WHAT TO DO: The records below hold a stretch from the line with "intros q. by rewrite Hdisk, Hk." through the line with "points below 256, so"; return exactly those lines, ends included, and nothing more.

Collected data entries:

Lemma delete_loop_plain files : ∀ st st',
  Detector.delete_loop F None st files = Some st' →
  ∃ deleted,
    Detector.deleted_files st' = Detector.deleted_files st ++ deleted ∧
    ∀ q, Detector.disk st' !! q =
         if decide (q ∈ deleted) then None else Detector.disk st !! q.
Proof.
  induction files as [|p files IH]; intros st st'; simpl.
  - intros [= <-]. exists []. rewrite app_nil_r. split; [done|].
    intros q. rewrite decide_False; [done | apply not_elem_of_nil].
  - destruct (Detector.delete_one F None st p) as [st1|] eqn:H1; [|done].
    intros (deleted & Hd & Hdisk)%IH. apply delete_one_inv in H1.
    destruct H1 as [dir target e fs1 Hc _ _ _ _ _ | fs1 e Hfs1 _ Hd1 _ Hk
                   | fs1 Hfs1 Hrm Hd1 _].
    + done.
    + destruct Hfs1 as [[_ ->]|(? & ? & Hc & _)]; [|done].
      exists deleted. rewrite Hd, Hd1. split; [done|].
      intros q. by rewrite Hdisk, Hk.
    + destruct Hfs1 as [[_ ->]|(? & ? & Hc & _)]; [|done].
      apply remove_inr in Hrm as [_ Hk].
      exists (p :: deleted). rewrite Hd, Hd1, <-app_assoc. split; [done|].
      intros q. rewrite Hdisk, Hk.
      destruct (decide (q ∈ deleted)) as [Hin|Hnin].
      * rewrite decide_True; [done | by right].
      * destruct (decide (q = p)) as [->|Hne].
        -- rewrite decide_True by left. apply lookup_delete_eq.
        -- rewrite decide_False by (by intros [?|?]%elem_of_cons).
           by apply lookup_delete_ne.
Qed.
(** * SR-IOV provisioning (os_net_config/sriov_config.py)

    A shallow embedding of the SR-IOV configuration module and the
    properties its specification states about it.

    Layout:
    - [Text]      the Python [str] operations the module relies on;
    - [Py]        configuration values as the YAML/JSON loader yields them;
    - [Effects]   exceptions, the trace of external effects, the world;
    - the functions of [sriov_config.py], in the order of the source file;
    - a small concrete host on which the functions can be run;
    - the properties.

    Python strings are lists of characters; the model covers the code
    points below 256, so [str.splitlines] and [str.strip] are given with
    the line boundaries and white space of that range. *)

From Stdlib Require Import ZArith QArith Ascii String.
From stdpp Require Import base option list gmap strings pretty.

Open Scope Z_scope.

Abbreviation str := (list ascii).
Coercion list_ascii_of_string : string >-> list.
Arguments list_ascii_of_string : simpl never.

(** ** Python [str] operations *)

Module Text.

Definition LF : ascii := "010"%char.
Definition CR : ascii := "013"%char.
Definition NL : str := [LF].

(** The characters [str.splitlines] breaks a line at (a CR directly
    followed by LF counts once). *)
Definition is_linebreak (c : ascii) : bool :=
  match c with
  | "010" | "011" | "012" | "013" | "028" | "029" | "030" | "133" => true
  | _ => false
  end%char.

(** [str.isspace] on one character: what [str.strip] removes. *)
Definition isspace (c : ascii) : bool :=
  match c with
  | "009" | "010" | "011" | "012" | "013"
  | "028" | "029" | "030" | "031" | " " | "133" | "160" => true
  | _ => false
  end%char.

Fixpoint lstrip (s : str) : str :=
  match s with
  | c :: s' => if isspace c then lstrip s' else s
  | [] => []
  end.

Definition rstrip (s : str) : str := rev (lstrip (rev s)).

Definition strip (s : str) : str := rstrip (lstrip s).

Fixpoint startswith (p s : str) : bool :=
  match p, s with
  | [], _ => true
  | a :: p', b :: s' => Ascii.eqb a b && startswith p' s'
  | _ :: _, [] => false
  end.

(** [p in s] for two strings. *)
Fixpoint contains (p s : str) : bool :=
  startswith p s ||
  match s with
  | [] => false
  | _ :: s' => contains p s'
  end.
Lemma releasable_iff (pid : string) (now : Z) (it : Item) :
  releasable pid now it = true ↔
  (it !! "lockedBy" = Some (AttrS pid) ∧
   ∃ e, it !! "lockTime" = Some (AttrN e) ∧ now < e).
Proof.
  unfold releasable.
  destruct (it !! "lockedBy") as [[n|h]|], (it !! "lockTime") as [[e|s]|];
    try (split; [done|intros [? (? & ? & ?)]; done]).
  rewrite andb_true_iff, bool_decide_eq_true, Z.gtb_lt.
  split; [intros [-> ?]; eauto|]. intros [[= ->] (e' & [= ->] & ?)]. done.
Qed.

(** The run of a granted acquire. *)
Lemma acquire_granted_run itemId pid lockDuration (w : World) (it : Item) :
  fault env (length (exchanges w)) = None →
  concurrent env (length (exchanges w)) (table w) !! itemId = Some it →
  acquirable (dateNow env (clockReads w) / 1000) it = true →
  let now := dateNow env (clockReads w) / 1000 in
  let new := acquired pid (now + lockDuration) it in
  let run := acquireLockAndRead toISOString env itemId pid lockDuration w in
  run.2 = inr (Some new)
  ∧ table run.1 =
      <[itemId := new]> (concurrent env (length (exchanges w)) (table w))
  ∧ exchanges run.1 =
      exchanges w ++ [(acquireCommand itemId pid now (now + lockDuration),
                       inr (Some new))]
  ∧ timeouts run.1 = timeouts w.
Proof.
  intros Hf Ht Ha now new run. subst run.
  unfold acquireLockAndRead, docClient_send. mrun.
  rewrite Hf, (updateItem_acquire_item _ _ _ _ _ _ Ht), Ha. by mrun.
Qed.

(** The run of a refused acquire. *)
Lemma acquire_refused_run itemId pid lockDuration (w : World) (it : Item) :
  fault env (length (exchanges w)) = None →
  concurrent env (length (exchanges w)) (table w) !! itemId = Some it →
  acquirable (dateNow env (clockReads w) / 1000) it = false →
  let now := dateNow env (clockReads w) / 1000 in
  let run := acquireLockAndRead toISOString env itemId pid lockDuration w in
  (∃ e, run.2 = inl e)
  ∧ ((∃ e, it !! "lockTime" = Some (AttrN e)
           ∧ validTime (e * 1000) = true) →
     ∃ msg, run.2 = inl (LockError msg (Some it)))
  ∧ table run.1 = concurrent env (length (exchanges w)) (table w)
  ∧ exchanges run.1 =
      exchanges w ++ [(acquireCommand itemId pid now (now + lockDuration),
                       inl (ConditionalCheckFailedException (Some it)))]
  ∧ timeouts run.1 = timeouts w.
Proof.
  intros Hf Ht Ha now run. subst run.
  unfold acquireLockAndRead, docClient_send. mrun.
  rewrite Hf, (updateItem_acquire_item _ _ _ _ _ _ Ht), Ha. mrun.
  match goal with |- context [lockInfoOf _ _ ?W] =>
    pose proof (lockInfoOf_world (Some it) W) as Hw;
    pose proof (lockInfoOf_number (Some it) W) as Hn;
    destruct (lockInfoOf toISOString (Some it) W) as [w2 [e|a]]
  end; cbn in Hw, Hn; subst w2; cbn [fst snd table exchanges timeouts].
  - split; [eauto|]. split; [|done].
    intros (e' & He' & Hrange). exfalso.
    destruct (Hn it eq_refl) as [a Ha']; eauto. done.
  - split; [eauto|]. split; [eauto|done].
Qed.

(** The run of a granted release. *)
Lemma release_granted_run itemId pid (updateData : Item)
    (newHash : AttributeValue) (w : World) (it : Item) :
  fault env (length (exchanges w)) = None →
  concurrent env (length (exchanges w)) (table w) !! itemId = Some it →
  updateData !! "currentHash" = Some newHash →
  releasable pid (dateNow env (clockReads w) / 1000) it = true →
  let now := dateNow env (clockReads w) / 1000 in
  let stamp := dateNow env (S (clockReads w)) / 1000 in
  let new := released newHash stamp it in
  let run := updateAndReleaseLock toISOString env itemId pid updateData w in
  run.2 = inr (Some new)
  ∧ table run.1 =
      <[itemId := new]> (concurrent env (length (exchanges w)) (table w))
  ∧ exchanges run.1 =
      exchanges w ++ [(releaseCommand itemId pid newHash stamp now,
                       inr (Some new))]
  ∧ timeouts run.1 = timeouts w.
Proof.
  intros Hf Ht Hh Hr now stamp new run. subst run.
  unfold updateAndReleaseLock, docClient_send. mrun.
  rewrite Hh. mrun.
  rewrite Hf, (updateItem_release_item _ _ _ _ _ _ _ Ht), Hr. by mrun.
Qed.

(** The run of a refused release. *)
Lemma release_refused_run itemId pid (updateData : Item)
    (newHash : AttributeValue) (w : World) (it : Item) :
  fault env (length (exchanges w)) = None →
  concurrent env (length (exchanges w)) (table w) !! itemId = Some it →
  updateData !! "currentHash" = Some newHash →
  releasable pid (dateNow env (clockReads w) / 1000) it = false →
  let run := updateAndReleaseLock toISOString env itemId pid updateData w in
  (∃ e, run.2 = inl e)
  ∧ table run.1 = concurrent env (length (exchanges w)) (table w)
  ∧ timeouts run.1 = timeouts w.
Proof.
  intros Hf Ht Hh Hr run. subst run.
  unfold updateAndReleaseLock, docClient_send. mrun.
  rewrite Hh. mrun. rewrite Hf, (updateItem_release_item _ _ _ _ _ _ _ Ht).
  rewrite Hr. mrun.
  match goal with |- context [lockInfoOf _ _ ?W] =>
    pose proof (lockInfoOf_world (Some it) W) as Hw;
    destruct (lockInfoOf toISOString (Some it) W) as [w2 [e|a]]
  end; cbn in Hw; subst w2; cbn [fst snd table exchanges timeouts]; eauto.
Qed.

(** X24. [acquireLockAndRead] on a stored record, with [now] its first
    clock reading in seconds and a duration that gives a safe integer as
    expiry: it succeeds exactly when [lockTime] is absent or strictly
    less than [now]; on success it writes
    [lockTime := now + lockDuration] and [lockedBy := pid], leaves every
    other attribute (the current hash among them) as it was and returns
    the whole record as written, in its only request; when [lockTime] is
    not below [now] and within the range of [Date], it throws a
    [LockError] that carries the record as it stood, holder and expiry
    included, and the table is not changed. *)
Theorem acquireLockAndRead_spec itemId pid lockDuration (w : World)
    (it : Item) :
  fault env (length (exchanges w)) = None →
  concurrent env (length (exchanges w)) (table w) !! itemId = Some it →
  safeInteger (dateNow env (clockReads w) / 1000 + lockDuration) = true →
  let now := dateNow env (clockReads w) / 1000 in
  let t := concurrent env (length (exchanges w)) (table w) in
  let w' := (acquireLockAndRead toISOString env itemId pid lockDuration w).1 in
  let r := (acquireLockAndRead toISOString env itemId pid lockDuration w).2 in
  let new := acquired pid (now + lockDuration) it in
  ((∃ v, r = inr v) ↔
     (it !! "lockTime" = None ∨
      ∃ e, it !! "lockTime" = Some (AttrN e) ∧ e < now))
  ∧ ((∃ v, r = inr v) →
       r = inr (Some new) ∧ table w' = <[itemId := new]> t
       ∧ new !! "lockTime" = Some (AttrN (now + lockDuration))
       ∧ new !! "lockedBy" = Some (AttrS pid)
       ∧ (∀ a, a ≠ "lockTime" → a ≠ "lockedBy" → new !! a = it !! a)
       ∧ length (exchanges w') = S (length (exchanges w)))
  ∧ (∀ e, it !! "lockTime" = Some (AttrN e) → now ≤ e →
       validTime (e * 1000) = true →
       (∃ msg, r = inl (LockError msg (Some it))) ∧ table w' = t).
Proof.
  intros Hf Ht Hsafe now t w' r new. subst w' r.
  rewrite <- (acquirable_iff now it).
  destruct (acquirable now it) eqn:Ha.
  - destruct (acquire_granted_run itemId pid lockDuration w it Hf Ht Ha)
      as (Hr & Htab & Hex & _).
    rewrite Hr, Htab, Hex. fold now new.
    split; [split; eauto|]. split.
    + intros _. split; [done|]. split; [done|]. unfold new, acquired.
      split; [by simplify_map_eq|]. split; [by simplify_map_eq|].
      split; [intros a H1 H2; by simplify_map_eq|].
      rewrite length_app. cbn. lia.
    + intros e He Hle. apply acquirable_iff in Ha.
      destruct Ha as [?|(e' & ? & ?)]; simplify_eq. lia.
  - destruct (acquire_refused_run itemId pid lockDuration w it Hf Ht Ha)
      as ([e He] & Hlock & Htab & _).
    split; [rewrite He; split; [intros [v Hv]|]; done|].
    split; [rewrite He; intros [v Hv]; done|].
    intros e' He' _ Hrange. split; [apply Hlock; eauto|done].
Qed.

OUTPUT OF THE EXERCISE:
      intros q. by rewrite Hdisk, Hk.
    + destruct Hfs1 as [[_ ->]|(? & ? & Hc & _)]; [|done].
      apply remove_inr in Hrm as [_ Hk].
      exists (p :: deleted). rewrite Hd, Hd1, <-app_assoc. split; [done|].
      intros q. rewrite Hdisk, Hk.
      destruct (decide (q ∈ deleted)) as [Hin|Hnin].
      * rewrite decide_True; [done | by right].
      * destruct (decide (q = p)) as [->|Hne].
        -- rewrite decide_True by left. apply lookup_delete_eq.
        -- rewrite decide_False by (by intros [?|?]%elem_of_cons).
           by apply lookup_delete_ne.
Qed.
(** * SR-IOV provisioning (os_net_config/sriov_config.py)

    A shallow embedding of the SR-IOV configuration module and the
    properties its specification states about it.

    Layout:
    - [Text]      the Python [str] operations the module relies on;
    - [Py]        configuration values as the YAML/JSON loader yields them;
    - [Effects]   exceptions, the trace of external effects, the world;
    - the functions of [sriov_config.py], in the order of the source file;
    - a small concrete host on which the functions can be run;
    - the properties.

    Python strings are lists of characters; the model covers the code
    points below 256, so [str.splitlines] and [str.strip] are given with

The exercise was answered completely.